> **Directions**
Scan the entries below for the word "underscore" and copy every line in which it occurs.

****************

(** * cms_hospitals_ingest: a shallow embedding and its properties

    The development follows [cms_hospitals_ingest.py] function by function.

    - Python [str] values are lists of Unicode code points ([pystr]).
    - [dict.get] on a catalog item gives an optional field; the descriptor is
      a record of optional fields.
    - [metadata["datasets"]] is an insertion-ordered dictionary whose keys may
      be [None] (a descriptor without identifier); it is an association list
      with the update-in-place discipline of Python dictionaries.
    - Exceptions are values of [exn]; fallible functions return [result].
    - The mutable world of one run (the output directory, the metadata file,
      standard output) is a record threaded through the functions, next to
      the dictionary that [main] passes to every task.
    - What the outside world answers (the catalog, the downloads, the writes
      of the output files) is an argument of the functions.
    - The metadata file, when it exists, is the JSON object that a former run
      has written; paths are POSIX paths.
    - A field of a catalog item that is present has the type the program
      uses it at (a string; a list of objects for [distribution]); a JSON
      null or a value of another type in its place is outside the model, and
      so is a catalog body that is JSON but no object.
    - An output file is identified by its path string as the program builds
      it; paths are not normalised. *)

From Stdlib Require Import NArith String Ascii.
From stdpp Require Import gmap list.

Local Open Scope N_scope.

(** ** Python strings *)

Definition pystr := list N.

(** An ASCII literal of the source as a list of code points. *)
Definition py (s : string) : pystr :=
  map N_of_ascii (list_ascii_of_string s).

Definition is_ascii (c : N) : bool := c <? 128.

Definition ascii_lower (c : N) : N :=
  if (65 <=? c) && (c <=? 90) then c + 32 else c.

Definition is_alnum (c : N) : bool :=
  ((97 <=? c) && (c <=? 122)) || ((48 <=? c) && (c <=? 57)).

Definition underscore : N := 95.

Definition is_underscore (c : N) : bool := c =? underscore.

(** The two characters of the class [[’']]: U+2019 and U+0027. *)
Definition is_apostrophe (c : N) : bool := (c =? 8217) || (c =? 39).

(** [a > b] on Python strings: lexicographic on code points. *)
Fixpoint str_gt (a b : pystr) : bool :=
  match a, b with
  | [], _ => false
  | _ :: _, [] => true
  | x :: a', y :: b' => if x =? y then str_gt a' b' else y <? x
  end.

Fixpoint startswith (s prefix : pystr) {struct prefix} : bool :=
  match prefix, s with
  | [], _ => true
  | _ :: _, [] => false
  | p :: prefix', c :: s' => (c =? p) && startswith s' prefix'
  end.
Lemma highest_placed_running_maximum_witness :
  List.length (extrude_frames sample_frames)
  = List.length (travel_frames sample_frames) /\
  (2 <= List.length (extrude_frames sample_frames))%nat /\
  result (for_range 0 2
            (loop_body DRY_RUN sample_frames home_reading
               (List.length (extrude_frames sample_frames))) None)
  = Return (highest_placed_at (extrude_frames sample_frames) 0 2).
Proof.
  assert (Hstop : (2 <= List.length (extrude_frames sample_frames))%nat)
    by (simpl; lia).
  split; [reflexivity|]. split; [exact Hstop|].
  exact (proj1 (highest_placed_running_maximum DRY_RUN 0 sample_frames
                  home_reading eq_refl 2 Hstop)).
Defined.

Lemma end_of_sequence_by_bounds_check_witness :
  List.length (extrude_frames sample_frames)
  = List.length (travel_frames sample_frames) /\
  result (main DRY_RUN 0 sample_frames home_reading) = Return tt.
Proof.
  split; [reflexivity|].
  exact (proj1 (proj1 (proj2 (end_of_sequence_by_bounds_check DRY_RUN 0
                                sample_frames home_reading)) eq_refl)).
Defined.

Lemma is_robot_joints_ok_six_axes_witness :
  nth_error [90; 0; 0; 0; 0; 180]%Q 0 = Some 90%Q /\
  nth_error OK_RANGES 0 = Some (-90, 90) /\
  (90 == inject_Z 90)%Q /\
  result (is_robot_joints_ok [90; 0; 0; 0; 0; 180]%Q) = Return false.
Proof.
  split; [reflexivity|]. split; [reflexivity|]. split; [reflexivity|].
  exact (proj1 (proj2 (is_robot_joints_ok_six_axes 90 0 0 0 0 180))
           0%nat 90%Q (-90) 90 eq_refl eq_refl (or_intror (Qeq_refl 90))).
Defined.

(** * Further properties of the run *)

Lemma frame_moves_app (t1 t2 : list event) :
  frame_moves (t1 ++ t2) = frame_moves t1 ++ frame_moves t2.
Proof.
  induction t1 as [|e t1 IH]; [reflexivity|].
  cbn. rewrite IH. now destruct (frame_move e).
Qed.

Lemma depositions_app (t1 t2 : list event) :
  depositions (t1 ++ t2) = depositions t1 ++ depositions t2.
Proof. unfold depositions. now rewrite frame_moves_app, flat_map_app. Qed.

Lemma range_empty (start stop : nat) :
  (stop <= start)%nat -> range start stop = [].
Proof. intros H. unfold range. now replace (stop - start)%nat with 0%nat by lia. Qed.

Lemma skipn_nth_error_cons {A} (l : list A) : forall (i : nat) (a : A),
  nth_error l i = Some a -> skipn i l = a :: skipn (S i) l.
Proof.
  induction l as [|b l IH]; intros [|i] a H; try discriminate H.
  - now injection H as ->.
  - cbn in H. apply IH in H. exact H.
Qed.

(** Reading a list by index over [range(start, len)] gives its tail. *)
Lemma flat_map_range_skipn {A} (l : list A) (k : nat) : forall start,
  (start + k = List.length l)%nat ->
  flat_map (fun i => match nth_error l i with Some a => [a] | None => [] end)
    (seq start k)
  = skipn start l.
Proof.
  induction k as [|k IH]; intros start H.
  - cbn. symmetry. apply skipn_all2. lia.
  - cbn [seq flat_map].
    destruct (nth_error l start) as [a|] eqn:E;
      [|apply nth_error_None in E; lia].
    rewrite (skipn_nth_error_cons l start a E), IH by lia. reflexivity.
Qed.

Lemma flat_map_ext_in {A B} (f g : A -> list B) (l : list A) :
  (forall a, In a l -> f a = g a) -> flat_map f l = flat_map g l.
Proof.
  induction l as [|a l IH]; intros H; [reflexivity|].
  cbn. rewrite (H a) by now left.
  rewrite IH; [reflexivity|]. intros. apply H. now right.
Qed.

Lemma depositions_flat_map {A} (f : A -> list event) (l : list A) :
  depositions (flat_map f l) = flat_map (fun a => depositions (f a)) l.
Proof.
  induction l as [|a l IH]; [reflexivity|].
  cbn [flat_map]. now rewrite depositions_app, IH.
Qed.

Lemma frame_moves_flat_map {A} (f : A -> list event) (l : list A) :
  frame_moves (flat_map f l) = flat_map (fun a => frame_moves (f a)) l.
Proof.
  induction l as [|a l IH]; [reflexivity|].
  cbn [flat_map]. now rewrite frame_moves_app, IH.
Qed.

(** Console output is no joint move. *)
Lemma console_no_joint_move (d : list event) :
  Forall (fun e => exists c, e = Print c) d -> filter is_joint_move d = [].
Proof. induction 1 as [|e d [c ->] _ IH]; [reflexivity | exact IH]. Qed.

Section WholeRun.

Variable dry_run : bool.
Variable start_from : nat.
Variable frames_dict : frames.
Variable robot_joints_at : nat -> list Q.

Local Abbreviation travel := (travel_frames frames_dict).
Local Abbreviation extrude := (extrude_frames frames_dict).
Local Abbreviation body := (loop_body dry_run frames_dict robot_joints_at).
Local Abbreviation at_ := (highest_placed_at extrude start_from).

(** A cycle within both lists returns, whatever the robot reads. *)
Lemma cycle_returns (n i : nat) (hp : option Frame) :
  (i < List.length travel)%nat -> (i < List.length extrude)%nat ->
  exists tf ef diagnostic ok,
    nth_error travel i = Some tf /\ nth_error extrude i = Some ef /\
    is_robot_joints_ok (robot_joints_at i) = (diagnostic, Return ok) /\
    Forall (fun e => exists c, e = Print c) diagnostic /\
    body n i hp
    = (deposit_trace dry_run n i tf ef ++ monitor_trace diagnostic ok
         ++ transit_trace tf (nth_error travel (i + 1)) (highest_frame hp ef),
       Return (Some (highest_frame hp ef))).
Proof.
  intros Ht He.
  destruct (nth_error travel i) as [tf|] eqn:Etf;
    [|apply nth_error_None in Etf; lia].
  destruct (nth_error extrude i) as [ef|] eqn:Eef;
    [|apply nth_error_None in Eef; lia].
  destruct (is_robot_joints_ok_returns (robot_joints_at i))
    as (diagnostic & ok & Hj & Hd).
  exists tf, ef, diagnostic, ok. repeat split; try assumption.
  now apply cycle_run.
Qed.
(** For a balance and an amount of magnitude at most 2^32, the test
    [Math.abs(previousBalance - expectedBalance) < 0.01] fails when the
    amount is at least 0.010002 in magnitude and holds when it is at most
    0.009998. *)
Lemma reconciliation_decided_by_amount (p a : number) :
  valid p = true -> valid a = true ->
  (Math_abs p <=? magnitude_bound)%js = true ->
  (Math_abs a <=? magnitude_bound)%js = true ->
  ((above_tolerance <=? Math_abs a)%js = true ->
   (Math_abs (p - (p - a)) <? tolerance)%js = false) /\
  ((Math_abs a <=? below_tolerance)%js = true ->
   (Math_abs (p - (p - a)) <? tolerance)%js = true).
Proof.
  intros Vp Va Bp Ba.
  destruct (leb_abs_units p magnitude_bound Vp eq_refl eq_refl Bp) as [Fp Up].
  destruct (leb_abs_units a magnitude_bound Va eq_refl eq_refl Ba) as [Fa Ua].
  assert (Hb : units magnitude_bound = 2 ^ 1106) by (vm_compute; reflexivity).
  rewrite Hb in Up, Ua.
  destruct (double_subtraction_units p a Fp Fa Vp Va Up Ua) as (Fd & Vd & Ed).
  unfold Number_ltb.
  rewrite Number_ltb_units by (try assumption; reflexivity).
  destruct (abs_units a) as (Faa & Vaa & Uaa).
  rewrite Fa in Faa. rewrite Va in Vaa. fold (Math_abs a) in Faa, Vaa, Uaa.
  split; intros H.
  - unfold Number_leb in H.
    rewrite Number_leb_units in H by (try assumption; reflexivity).
    apply Z.leb_le in H. rewrite Uaa in H.
    assert (Hc : (units tolerance + 2 ^ 1055 <=? units above_tolerance) = true)
      by (vm_compute; reflexivity).
    apply Z.leb_le in Hc. apply Z.ltb_ge. lia.
  - unfold Number_leb in H.
    rewrite Number_leb_units in H by (try assumption; reflexivity).
    apply Z.leb_le in H. rewrite Uaa in H.
    assert (Hc : (units below_tolerance + 2 ^ 1055 <? units tolerance) = true)
      by (vm_compute; reflexivity).
    apply Z.ltb_lt in Hc. apply Z.ltb_lt. lia.
Qed.

Lemma reconciles_decided_by_amount (balance : jsstring) (amount : number) :
  valid amount = true ->
  (Math_abs (parseFloat (replace_non_numeric balance)) <=? magnitude_bound)%js = true ->
  (Math_abs amount <=? magnitude_bound)%js = true ->
  ((above_tolerance <=? Math_abs amount)%js = true ->
   reconciles balance amount = false) /\
  ((Math_abs amount <=? below_tolerance)%js = true ->
   reconciles balance amount = true).
Proof.
  intros Va Bp Ba. unfold reconciles. cbv zeta.
  apply reconciliation_decided_by_amount; try assumption.
  apply parseFloat_valid.
Qed.

Lemma amount_against_tolerance (amount : number) :
  valid amount = true ->
  ((above_tolerance <=? Math_abs amount)%js = true ->
   (Math_abs amount <? tolerance)%js = false) /\
  ((Math_abs amount <=? below_tolerance)%js = true ->
   (Math_abs amount <? tolerance)%js = true).
Proof.
  intros Va.
  destruct amount as [s | s | | s m e].
  - split; intros H; [vm_compute in H; discriminate | vm_compute; reflexivity].
  - split; intros H; [vm_compute; reflexivity | vm_compute in H; discriminate].
  - split; intros H; vm_compute in H; discriminate.
  -
    destruct (abs_units (S754_finite s m e)) as (_ & Vaa & Ua).
    rewrite Va in Vaa.
    assert (Fa : is_finite (Math_abs (S754_finite s m e)) = true) by reflexivity.
    fold (Math_abs (S754_finite s m e)) in Vaa, Ua.
    unfold Number_leb, Number_ltb.
    rewrite Number_ltb_units by (try assumption; reflexivity).
    split; intros H;
      rewrite Number_leb_units in H by (try assumption; reflexivity);
      apply Z.leb_le in H.
    + assert (Hc : (units tolerance <=? units above_tolerance) = true)
        by (vm_compute; reflexivity).
      apply Z.leb_le in Hc. apply Z.ltb_ge. lia.
    + assert (Hc : (units below_tolerance <? units tolerance) = true)
        by (vm_compute; reflexivity).
      apply Z.ltb_lt in Hc. apply Z.ltb_lt. lia.
Qed.

(** The branch condition is false at a balance of 1000 and an amount of
    50: it is not true of every amount and every balance. *)
Lemma reconciliation_test_not_always_true :
  reconciles (str "$1,000.00") (Number_of_Z 50) = false /\
  error (ui (handleSubmit (world (Returns declined) (Returns (str "$1,000.00")))
                          ada (mounted (draft (Number_of_Z 50)) (Holds (JArray [])))))
    = Some (str "Insufficient funds") /\
  ~ (forall (balance : jsstring) (amount : number),
        reconciles balance amount = true).
Proof.
  split; [vm_compute; reflexivity|]. split; [vm_compute; reflexivity|].
  intros H. specialize (H (str "$1,000.00") (Number_of_Z 50)).
  vm_compute in H. discriminate.
Qed.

****************

> **Response**
Definition underscore : N := 95.
Definition is_underscore (c : N) : bool := c =? underscore.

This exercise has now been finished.